In the rental car, heading to the airport, Heather was again her cheerful self. She laughed about her tears. “I kept telling myself, ‘Don’t cry, don’t cry,’ but all these people were running by me,” she said.
They drove past sights they had happily marveled at a day before: a waterfall, a row of apple trees, a series of twisting ducts that looked like a roller coaster. But the mood was different now. Rodney looked at Kaytlynn through the rearview mirror. Her thumbs were busy on her phone.
“You quit on us today,” he said.
“No, I didn’t,” she responded.
“Yes, you did. A lot of people run with a stubbed toe, even a broken toe. They put it aside and do their best. Did you do your best?”
“Yes.”
“Your time shows you certainly didn’t.”
Deep down she believed he was right, and she kept her eyes on her phone.
Heading to Hawaii
Back home, a podiatrist examined the toe. Nothing was broken, though there was a possibility of a hairline fracture.
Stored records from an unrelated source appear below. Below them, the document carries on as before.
(* ===== verification/RawJSON.v ===== *)
(** * Raw JSON messages

    A [json.RawMessage] holds JSON text as it was found.  [json.Marshal] does not
    decode it: it copies the text without the white space between its tokens, and
    spells [<], [>], [&] and the two Unicode line separators as escapes, so that
    the output can stand in an HTML page.  [compactRaw] is that copy.  Several
    messages are written as the elements of an array; [split_array] says that the
    array has them all. *)

From Stdlib Require Import Ascii.
From S2P Require Import Prelude GoString.

Open Scope string_scope.

(** ** The scanner *)

(** Where a byte of a JSON text stands. *)
Inductive jscan := Outside | InString | InEscape.

#[export] Instance jscan_eq_dec : EqDecision jscan.
Proof. solve_decision. Defined.

Definition dquote : ascii := chr 34.
Definition backslash : ascii := chr 92.

(** The state after the byte [a]. *)
Definition jnext (st : jscan) (a : ascii) : jscan :=
  match st with
  | Outside => if Ascii.eqb a dquote then InString else Outside
  | InString => if Ascii.eqb a dquote then Outside else if Ascii.eqb a backslash then InEscape else InString
  | InEscape => InString
  end.

(** Space, tab, line feed and carriage return. *)
Definition jspace (a : ascii) : bool := existsb (Ascii.eqb a) [chr 32; chr 9; chr 10; chr 13].

(** ** The copy *)

(** The escape of a byte that HTML gives a meaning. *)
Definition htmlEscape (a : ascii) : option string :=
  if Ascii.eqb a (chr 60) then Some "\u003c"
  else if Ascii.eqb a (chr 62) then Some "\u003e"
  else if Ascii.eqb a (chr 38) then Some "\u0026"
  else None.

(** The escape of U+2028 and U+2029, by their three bytes. *)
Definition lineEscape (a b c : ascii) : option string :=
  if Ascii.eqb a (chr 226) && Ascii.eqb b (chr 128) then
    if Ascii.eqb c (chr 168) then Some "\u2028" else if Ascii.eqb c (chr 169) then Some "\u2029" else None
  else None.

(** One byte of the copy. *)
Definition copyByte (st : jscan) (a : ascii) : string :=
  match htmlEscape a with
  | Some e => e
  | None => if bool_decide (st = Outside) && jspace a then "" else String a ""
  end.

Fixpoint compactFrom (st : jscan) (s : string) : string :=
  match s with
  | String a s1 =>
      let byte := copyByte st a ++ compactFrom (jnext st a) s1 in
      match s1 with
      | String b (String c s3) =>
          match lineEscape a b c with
          | Some e => e ++ compactFrom (jnext (jnext (jnext st a) b) c) s3
          | None => byte
          end
      | _ => byte
      end
  | "" => ""
  end.

Definition compactRaw : string -> string := compactFrom Outside.

(** ** Texts that stand for themselves in an array *)

(** The depth of brackets after a byte outside the strings; [None] for a comma or
    a closing bracket that belongs to what is around the text. *)
Definition jdepth (a : ascii) (d : nat) : option nat :=
  if Ascii.eqb a (chr 91) || Ascii.eqb a (chr 123) then Some (S d)
  else if Ascii.eqb a (chr 93) || Ascii.eqb a (chr 125) then match d with S d => Some d | O => None end
  else if Ascii.eqb a (chr 44) then match d with O => None | _ => Some d end
  else Some d.

Definition scanByte (st : jscan) (a : ascii) (d : nat) : option (jscan * nat) :=
  match st with
  | Outside => d' ← jdepth a d; Some (jnext Outside a, d')
  | _ => Some (jnext st a, d)
  end.

Fixpoint scan (st : jscan) (d : nat) (s : string) : option (jscan * nat) :=
  match s with
  | "" => Some (st, d)
  | String a s => x ← scanByte st a d; scan x.1 x.2 s
  end.

(** Strings and brackets are closed, and no comma stands outside them, as in every
    JSON value. *)
Definition selfContained (s : string) : bool := bool_decide (scan Outside 0 s = Some (Outside, 0%nat)).

(** The elements of an array. *)
Definition arrayText (l : list string) : string := "[" ++ String.concat "," l ++ "]".

(** * Properties *)

Lemma scan_app st d a b : scan st d (a ++ b) = (x ← scan st d a; scan x.1 x.2 b).
Proof. revert st d. induction a as [|c a IH]; intros st d; cbn; [done|]. destruct (scanByte st c d) as [[st' d']|]; cbn; auto. Qed.

(** The copy of a byte does to the scanner what the byte does. *)
Lemma scan_copyByte st a d : scan st d (copyByte st a) = scanByte st a d.
Proof.
  unfold copyByte. destruct (htmlEscape a) as [e|] eqn:He.
  - unfold htmlEscape in He. repeat case_match; try done; simplify_eq.
    all: match goal with E : Ascii.eqb _ _ = true |- _ => apply Ascii.eqb_eq in E end; subst; by destruct st.
  - destruct (bool_decide (st = Outside) && jspace a) eqn:Hs; [|by cbn; destruct (scanByte st a d) as [[]|]].
    apply andb_true_iff in Hs as [->%bool_decide_eq_true Hs]. unfold jspace in Hs. apply existsb_exists in Hs as (x & Hx & ->%Ascii.eqb_eq).
    repeat (destruct Hx as [<-|Hx]; [done|]). done.
Qed.

Lemma scan_lineEscape st a b c e d : lineEscape a b c = Some e ->
  scan st d e = (x ← scanByte st a d; y ← scanByte x.1 b x.2; scanByte y.1 c y.2) /\
  scan st d e = Some (jnext (jnext (jnext st a) b) c, d).
Proof.
  unfold lineEscape. intros H. repeat case_match; try done; simplify_eq.
  all: repeat match goal with E : _ && _ = true |- _ => apply andb_true_iff in E as [?%Ascii.eqb_eq ?%Ascii.eqb_eq] end.
  all: repeat match goal with E : Ascii.eqb _ _ = true |- _ => apply Ascii.eqb_eq in E end; subst; by destruct st.
Qed.

Lemma scanByte_next st a d x : scanByte st a d = Some x -> x.1 = jnext st a.
Proof. destruct st; cbn; [|by intros [= <-]..]. destruct (jdepth a d); cbn; [|done]. by intros [= <-]. Qed.

Lemma compactFrom_cons st a s : compactFrom st (String a s) = copyByte st a ++ compactFrom (jnext st a) s \/
  exists b c s3 e, s = String b (String c s3) /\ lineEscape a b c = Some e /\
    compactFrom st (String a s) = e ++ compactFrom (jnext (jnext (jnext st a) b) c) s3.
Proof.
  destruct s as [|b [|c s3]]; [by left..|]. cbn [compactFrom]. destruct (lineEscape a b c) as [e|] eqn:He; [|by left].
  right. by exists b, c, s3, e.
Qed.

Lemma scan_compactFrom n : forall s st d, (String.length s <= n)%nat -> scan st d (compactFrom st s) = scan st d s.
Proof.
  induction n as [|n IH]; intros [|a s] st d Hn; cbn [String.length] in Hn; [done|lia|done|].
  destruct (compactFrom_cons st a s) as [->|(b & c & s3 & e & -> & He & ->)]; rewrite scan_app.
  - rewrite scan_copyByte. cbn [scan]. destruct (scanByte st a d) as [[st' d']|] eqn:Hs; cbn; [|done].
    apply scanByte_next in Hs. cbn in Hs. subst st'. apply IH. lia.
  - cbn [String.length] in Hn. destruct (scan_lineEscape st a b c e d He) as [H1 H2]. rewrite H2. rewrite H2 in H1.
    cbn [mbind option_bind]. rewrite IH by lia. cbn [scan]. destruct (scanByte st a d) as [x|]; cbn in H1 |- *; [|done].
    destruct (scanByte x.1 b x.2) as [y|]; cbn in H1 |- *; [|done]. by rewrite <- H1.
Qed.

(** The copy of a self-contained text is self-contained. *)
Lemma compactRaw_selfContained s : selfContained s = true -> selfContained (compactRaw s) = true.
Proof. unfold selfContained, compactRaw. by rewrite (scan_compactFrom (String.length s)). Qed.

(** A text that ends the scan at the top level, followed by nothing or by a comma,
    is determined by what it starts. *)
Definition follows (r : string) : Prop := r = "" \/ exists r', r = "," ++ r'.

Lemma follows_not_scanned b s x t : scan Outside 0 (String b s) = Some x -> ~ follows (String b t).
Proof. intros Hs [Hr|[r' Hr]]; [done|]. injection Hr as -> _. done. Qed.

Lemma scan_prefix s1 : forall s2 st d r1 r2, scan st d s1 = Some (Outside, 0%nat) -> scan st d s2 = Some (Outside, 0%nat) ->
  follows r1 -> follows r2 -> s1 ++ r1 = s2 ++ r2 -> s1 = s2 /\ r1 = r2.
Proof.
  induction s1 as [|a s1 IH]; intros [|b s2] st d r1 r2 H1 H2 F1 F2 He; cbn [String.append] in He.
  - done.
  - injection H1 as -> ->. subst r1. by destruct (follows_not_scanned _ _ _ _ H2 F1).
  - injection H2 as -> ->. subst r2. by destruct (follows_not_scanned _ _ _ _ H1 F2).
  - injection He as -> He. cbn [scan] in H1, H2. destruct (scanByte st b d) as [[st' d']|]; [|done]. cbn in H1, H2.
    by destruct (IH s2 st' d' r1 r2 H1 H2 F1 F2 He) as [-> ->].
Qed.

Lemma concat_cons s l : exists r, String.concat "," (s :: l) = s ++ r /\ follows r /\
  (l <> [] -> r = "," ++ String.concat "," l) /\ (l = [] -> r = "").
Proof.
  destruct l as [|s' l].
  - exists "". split; [symmetry; apply str_app_nil_r|]. split; [by left|]. done.
  - exists ("," ++ String.concat "," (s' :: l)). split; [done|]. split; [right; by eexists|]. done.
Qed.

(** The array of self-contained texts has them all. *)
Lemma split_array l1 : forall l2, l1 <> [] -> l2 <> [] ->
  Forall (fun s => selfContained s = true) l1 -> Forall (fun s => selfContained s = true) l2 ->
  String.concat "," l1 = String.concat "," l2 -> l1 = l2.
Proof.
  induction l1 as [|s1 l1 IH]; intros [|s2 l2] N1 N2 F1 F2 He; try done. apply Forall_cons in F1 as [S1 F1], F2 as [S2 F2].
  destruct (concat_cons s1 l1) as (r1 & E1 & W1 & C1 & D1), (concat_cons s2 l2) as (r2 & E2 & W2 & C2 & D2). rewrite E1, E2 in He.
  unfold selfContained in S1, S2. apply bool_decide_eq_true in S1, S2.
  destruct (scan_prefix s1 s2 Outside 0 r1 r2 S1 S2 W1 W2 He) as [-> ->]. f_equal.
  destruct l1 as [|t1 l1], l2 as [|t2 l2]; [done| | |].
  - specialize (D1 eq_refl). subst r2. by specialize (C2 ltac:(done)).
  - specialize (D2 eq_refl). subst r2. by specialize (C1 ltac:(done)).
  - apply IH; try done. specialize (C1 ltac:(done)). specialize (C2 ltac:(done)). rewrite C1 in C2. by injection C2.
Qed.

Lemma arrayText_inj l1 l2 : l1 <> [] -> l2 <> [] ->
  Forall (fun s => selfContained s = true) l1 -> Forall (fun s => selfContained s = true) l2 -> arrayText l1 = arrayText l2 -> l1 = l2.
Proof.
  intros N1 N2 F1 F2 He. apply split_array; try done. unfold arrayText in He. injection He as He.
  revert He. generalize (String.concat "," l1) (String.concat "," l2). intros a b. revert b.
  induction a as [|x a IH]; intros [|y b] Hab; cbn in Hab; [done| | |injection Hab as -> Hab; f_equal; by apply IH];
    injection Hab as _ Hab; [by destruct b|by destruct a].
Qed.

(** White space between tokens goes, white space in strings stays. *)
Example compact_space :
  compactRaw (String dquote ("a b" ++ String dquote " : [ 1, 2 ] ")) = String dquote ("a b" ++ String dquote ":[1,2]").
Proof. by vm_compute. Qed.

(** A sign and its escape are the same afterwards. *)
Example compact_html :
  compactRaw (String dquote ("<" ++ String dquote "")) = compactRaw (String dquote ("\u003c" ++ String dquote "")).
Proof. by vm_compute. Qed.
Just in case, Kaytlynn did not resume racing until two weeks later, and she began recording some of her best times.
Last Sunday, the girls ran a half-marathon through the streets of Houston. The temperature was only 41 degrees. With Halloween so close, Heather insisted on running in her Pocahontas costume, but her older sister was all business, even pulling off the shirt she wore for warmth.
Kaytlynn’s pace was so fast, Rodney cautioned her to slow down, but she maintained her same long, swift strides. To Rodney, it was as if she were saying, “Hey, Dad, look what I can do.” She finished in 1:28:39 — five and a half minutes faster than her personal record.
That sealed it, Rodney decided. In December, he would take the girls to Oahu in Hawaii. They would go up against the very best, running along serpentine paths through steep mountainsides at the Xterra trail run world championship.